Maybe not "grandiose", but squirrels are known to lie. They'll often pretend to be burying nuts in order to reduce the chance of surreptitious squirrel spies stealing the nuts they actually bury.
Ah you made this click for me. I had always failed to understand why squirrels would do this. Faking hiding a nut doesn’t feel like a productive use of energy even if other squirrels are watching. But if it is mutually understood that all squirrels are going to pretend to bury nuts n% of the time, it becomes less valuable for other squirrels to spy on you to begin with!
I wonder if the squirrel burying meta changes across generations. That is, when squirrels feel confident that nobody would bother spying, they waste less time pretending to bury nuts, which over time leads to more advantage from spying again, and thus requiring more deception.
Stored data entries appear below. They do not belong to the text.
(* ===== verification/StatusCmd.v ===== *)
(** * The status command

    [src/src/cmd/status.rs]: the comparison of HEAD, the index and the working
    directory, the detection of renames and the lines that are printed, without
    colours.  The order in which the directory of remotes is listed is an
    argument.  The sets that the source keeps beside its lists are never read. *)

From S2P Require Import Prelude Bytes RustStr Errors Hash Object Fs Compress Pack Store CommitGraph Refs.
From S2P Require Import Workdir Cmd Frame Checkout StashCmd.
From S2P Require CommitObj Index Ignore Worktree Merge3 History RepoDir StageCmd.
Import Worktree (WorkdirEntry, we_path, we_is_dir, FlatTree).
Import Index (IndexEntry, ie_path).

(** ** Classification *)

Record Status := mkStatus {
  staged : list (apath * bytes);
  modified : list apath;
  untracked : list apath;
}.

Definition NEW_FILE : bytes := lit "new file".
Definition MODIFIED : bytes := lit "modified".
Definition DELETED : bytes := lit "deleted".

Definition index_map (index : list IndexEntry) : FlatTree :=
  foldl (λ m e, <[ text_path (ie_path e) := (Index.mode e, Index.hash e) ]> m) ∅ index.

Section scan.
Context {B3 : Blake3} (workdir : apath) (index head : FlatTree).

(** A file of the walk. *)
Definition scan_entry (fs : WFS) (ent : WorkdirEntry) (st : Status) : Result Status :=
  if we_is_dir ent then Ok st
  else
    let p := text_path (we_path ent) in
    let? wd_hash := Worktree.hash_blob fs (workdir ++ p) in
    match index !! p with
    | None => Ok (mkStatus (staged st) (modified st) (untracked st ++ [p]))
    | Some (_, idx_hash) =>
        let head_hash := option_map snd (head !! p) in
        let staged' :=
          if bool_decide (head_hash = Some idx_hash) then staged st
          else staged st ++ [(p, match head_hash with None => NEW_FILE | Some _ => MODIFIED end)] in
        let modified' := if oid_eqb wd_hash idx_hash then modified st else modified st ++ [p] in
        Ok (mkStatus staged' modified' (untracked st))
    end.

Fixpoint scan (fs : WFS) (walk : list WorkdirEntry) (st : Status) : Result Status :=
  match walk with
  | [] => Ok st
  | ent :: walk => let? st := scan_entry fs ent st in scan fs walk st
  end.

(** A path of the index or of HEAD that the walk does not list. *)
Definition missing_one (st : Status) (p : apath) : Status :=
  match index !! p, head !! p with
  | Some _, Some _ => mkStatus (staged st) (modified st ++ [p]) (untracked st)
  | None, Some _ => mkStatus (staged st ++ [(p, DELETED)]) (modified st) (untracked st)
  | Some _, None => mkStatus (staged st ++ [(p, NEW_FILE)]) (modified st ++ [p]) (untracked st)
  | None, None => st
  end.

Definition seen (walk : list WorkdirEntry) : list apath :=
  map (λ ent, text_path (we_path ent)) (List.filter (λ ent, negb (we_is_dir ent)) walk).

Definition all_tracked : list apath := map fst (Worktree.path_iter (index ∪ head)).

Definition missing (walk : list WorkdirEntry) (st : Status) : Status :=
  foldl missing_one st (List.filter (λ p, negb (bool_decide (p ∈ seen walk))) all_tracked).

(** *** Renames *)

(** The paths with a label, by the hash they have in [m]. *)
Definition with_label (m : FlatTree) (label : bytes) (h : ObjectId) (l : list (apath * bytes)) : list apath :=
  map fst (List.filter (λ x, bytes_eqb (snd x) label && bool_decide (option_map snd (m !! fst x) = Some h)) l).

(** The hashes of the deleted files; the order in which a hash map gives them
    does not matter. *)
Definition deleted_hashes (l : list (apath * bytes)) : list ObjectId :=
  remove_dups (omap (λ x, if bytes_eqb (snd x) DELETED then option_map snd (head !! fst x) else None) l).

Definition rename_pairs (l : list (apath * bytes)) : list (apath * apath) :=
  mjoin (map (λ h, zip (with_label head DELETED h l) (with_label index NEW_FILE h l)) (deleted_hashes l)).

Definition forward_slash (p : apath) : bytes := join SLASH (map lossy p).

Definition renamed_from (pairs : list (apath * apath)) (p : apath) : option apath :=
  option_map fst (List.find (λ x, bool_decide (snd x = p)) pairs).

Definition RENAMED : bytes := lit "renamed: ".
Definition ARROW : bytes := lit " -> ".
(** ** Module-level constants *)

Definition JSON_CONTENT_TYPE : string := "application/json".
Definition JPEG_CONTENT_TYPE : string := "image/jpeg".

(** [classes = ('cats', 'dogs')] *)
Definition classes : list string := ["cats"; "dogs"].

(** *** [int(os.environ.get('IMAGE_SIZE', '224'))] *)

Definition is_space (c : ascii) : bool :=
  let n := nat_of_ascii c in
  (n =? 32)%nat || ((9 <=? n)%nat && (n <=? 13)%nat).

Definition digit_of (c : ascii) : option Z :=
  let n := nat_of_ascii c in
  if ((48 <=? n)%nat && (n <=? 57)%nat)%bool
  then Some (Z.of_nat n - 48)%Z else None.

(** Decimal digits, single underscores allowed between two digits. *)
Fixpoint parse_digits (l : list ascii) (acc : Z) (after_digit : bool)
  : option Z :=
  match l with
  | [] => if after_digit then Some acc else None
  | c :: l' =>
      match digit_of c with
      | Some d => parse_digits l' (10 * acc + d)%Z true
      | None =>
          if Ascii.eqb c "_" && after_digit
          then parse_digits l' acc false
          else None
      end
  end.

(** [int(s)] for a string in base 10: surrounding whitespace, an optional
    sign, then the digits. *)
Definition py_int (s : string) : outcome Z :=
  let body :=
    rev (lstrip_list_by is_space
           (rev (lstrip_list_by is_space (list_ascii_of_string s)))) in
  let parsed :=
    match body with
    | c :: rest =>
        if Ascii.eqb c "-" then Z.opp <$> parse_digits rest 0%Z false
        else if Ascii.eqb c "+" then parse_digits rest 0%Z false
        else parse_digits body 0%Z false
    | [] => None
    end in
  match parsed with
  | Some n => Returned n
  | None =>
      Raised (ValueError
                ("invalid literal for int() with base 10: '" +:+ s +:+ "'"))
  end.

(** The process environment, [os.environ]. *)
Definition read_IMG_SIZE (environ : gmap string string) : outcome Z :=
  py_int (dict_get environ "IMAGE_SIZE" "224").


(** ** Architecture metadata *)

(** A network as fastai sees it: a layer, or a sequence of sub-modules that
    can be indexed. *)
#[warnings="-register-all"]
Inductive nn_module : Type :=
| Layer (kind : string)
| Sequential (children : list nn_module).

(** [m[i]] *)
Definition subscript (m : nn_module) (i : Z) : outcome nn_module :=
  match m with
  | Sequential children => getitem children i
  | Layer kind => Raised (TypeError ("'" +:+ kind +:+ "' object does not support indexing"))
  end.

(** By default split models between first and second layer. *)
Definition _default_split (m : nn_module) : outcome (list nn_module) :=
  m1 ← subscript m 1;
  mret [m1].

(** Split a resnet style model. *)
Definition _resnet_split (m : nn_module) : outcome (list nn_module) :=
  m0 ← subscript m 0;
  m06 ← subscript m0 6;
  m1 ← subscript m 1;
  mret [m06; m1].

Record meta : Type := Meta {
  cut : Z;
  split : nn_module -> outcome (list nn_module)
}.

Definition _default_meta : meta := Meta (-1) _default_split.
Definition _resnet_meta : meta := Meta (-2) _resnet_split.

(** An architecture is the torchvision constructor, identified by the name
    it has in [torchvision.models]. *)
Definition _model_meta : gmap string meta :=
  {[ "resnet18" := _resnet_meta; "resnet34" := _resnet_meta;
     "resnet50" := _resnet_meta; "resnet101" := _resnet_meta;
     "resnet152" := _resnet_meta ]}.

(** ** Rebuilding and loading the model *)

Section Loader.

(** torchvision and fastai: the constructors there are, what calling one
    with [pretrained=False] builds, and fastai's [create_body],
    [num_features] and [create_head]. *)
Variable tvm : gset string.
Variable arch_call : string -> bool -> outcome nn_module.
Variable create_body : nn_module -> Z -> outcome nn_module.
Variable num_features : nn_module -> Z.
Variable create_head : Z -> Z -> nn_module.

(** torch serialization: [torch.load] of a file's bytes, and the strict
    key-and-shape check of [load_state_dict]. *)
Variable state_dict : Type.
Variable torch_load : list byte -> outcome state_dict.
Variable fits : nn_module -> state_dict -> bool.

(** A [torch.nn.Module] object with its mutable state. *)
Record model : Type := Model {
  network : nn_module;
  parameters : option state_dict;
  device : string;
  training : bool
}.

(** [nn.Sequential(body, head)]: freshly initialised, on the CPU, in
    training mode. *)
Definition nn_Sequential (body head : nn_module) : model :=
  Model (Sequential [body; head]) None "cpu" true.

Definition load_state_dict (m : model) (sd : state_dict) : py model :=
  if fits (network m) sd
  then mret (Model (network m) (Some sd) (device m) (training m))
  else raise (RuntimeError "Error(s) in loading state_dict").

Definition model_to (m : model) (dev : string) : model :=
  Model (network m) (parameters m) dev (training m).

Definition model_eval (m : model) : model :=
  Model (network m) (parameters m) (device m) false.

(** [getattr(tvm, name)] *)
Definition getattr_tvm (name : string) : py string :=
  if decide (name ∈ tvm) then mret name
  else raise (AttributeError name).

Definition _create_model (arch : string) (device : string) : py model :=
  _ ← print "Creating new model";
  let meta := dict_get _model_meta arch _default_meta in
  _ ← (if String.eqb device "cuda" then set_cudnn_benchmark true
       else mret tt);
  net ← lift (arch_call arch false);
  body ← lift (create_body net (cut meta));
  let nf := (num_features body * 2)%Z in
  let head := create_head nf (Z.of_nat (length classes)) in
  let model := nn_Sequential body head in
  _ ← print "Model created";
  mret model.

(** The network [_create_model] assembles once the cut point is known. *)
Definition assemble (arch : string) (cut : Z) : outcome model :=
  net ← arch_call arch false;
  body ← create_body net cut;
  mret (nn_Sequential body
          (create_head (num_features body * 2)%Z 2%Z)).

Definition model_fn (model_dir : string) : py model :=
  _ ← logger_debug "model_fn";
  cuda ← torch_cuda_is_available;
  let device := if cuda : bool then "cuda" else "cpu" in
  _ ← print ("Device Type: " +:+ device);
  found ← glob_glob (model_dir +:+ "/resnet*.pth");
  first ← lift (getitem found 0);
  let arch_name := fst (os_path_splitext (snd (os_path_split first))) in
  _ ← print ("Model architecture is: " +:+ arch_name);
  arch ← getattr_tvm arch_name;
  model ← _create_model arch device;
  _ ← print "Loading model weights";
  f ← open_rb (os_path_join model_dir (arch_name +:+ ".pth"));
  sd ← lift (torch_load f);
  model ← load_state_dict model sd;
  _ ← print "Model weights loaded";
  let model := model_to model device in
  let model := model_eval model in
  mret model.

End Loader.


(** ** Numbers and tensors *)

(** The arithmetic the pipeline asks of torch's floating-point numbers. *)
Class Float (F : Type) : Type := {
  of_Z : Z -> F;
  fadd : F -> F -> F;
  fsub : F -> F -> F;
  fdiv : F -> F -> F;
  fexp : F -> F;
  fgtb : F -> F -> bool
}.

(** A decimal literal such as [0.485], written [decimal 485 1000]. *)
Definition decimal {F : Type} `{Float F} (n scale : Z) : F :=
  fdiv (of_Z n) (of_Z scale).

(** A dense tensor: its shape, where it lives, and the element at an index
    (one coordinate per dimension). *)
Record tensor (F : Type) : Type := Tensor {
  shape : list Z;
  placed_on : string;
  at_index : list Z -> F
}.
Arguments Tensor {F} shape placed_on at_index.
Arguments shape {F} t.
Arguments placed_on {F} t.
Arguments at_index {F} t idx.

(** [t.unsqueeze_(0)] *)
Definition unsqueeze_0 {F : Type} (t : tensor F) : tensor F :=
  Tensor (1%Z :: shape t) (placed_on t) (fun idx => at_index t (tail idx)).

(** [t.to(device)] *)
Definition tensor_to {F : Type} (t : tensor F) (dev : string) : tensor F :=
  Tensor (shape t) dev (at_index t).

(** An RGB image as PIL holds it: [pixel x y c] is channel [c] (0, 1, 2) of
    the pixel in column [x], row [y], a value in 0..255. *)
Record image : Type := Image {
  width : Z;
  height : Z;
  pixel : Z -> Z -> Z -> Z
}.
The article mentions geographic variation as one of the easiest means to analyze animal cultures. If you hang onto that, it seems quite a bit is possible.
I'm confused, to what "countless genocides and systems of torture" are you referring?
I will acknowledge that there have been genocides and tortures against practically every group of humans in the past, but I don't see how that is relevant.
I’m guessing they’re talking about things like factory farming, habitat destruction, hunting to extinction, etc. Genocide is the wrong word there and probably responsible for the downvotes, but “systems of torture” is depressingly accurate.
Instead of assuming human culture is some kind of gold standard, we look instead at what is the smallest thing that can be called culture, across a few different axes, and build up from there.
In this minimalist view, any socially learned behavior has some cultural component. They make a pretty good case.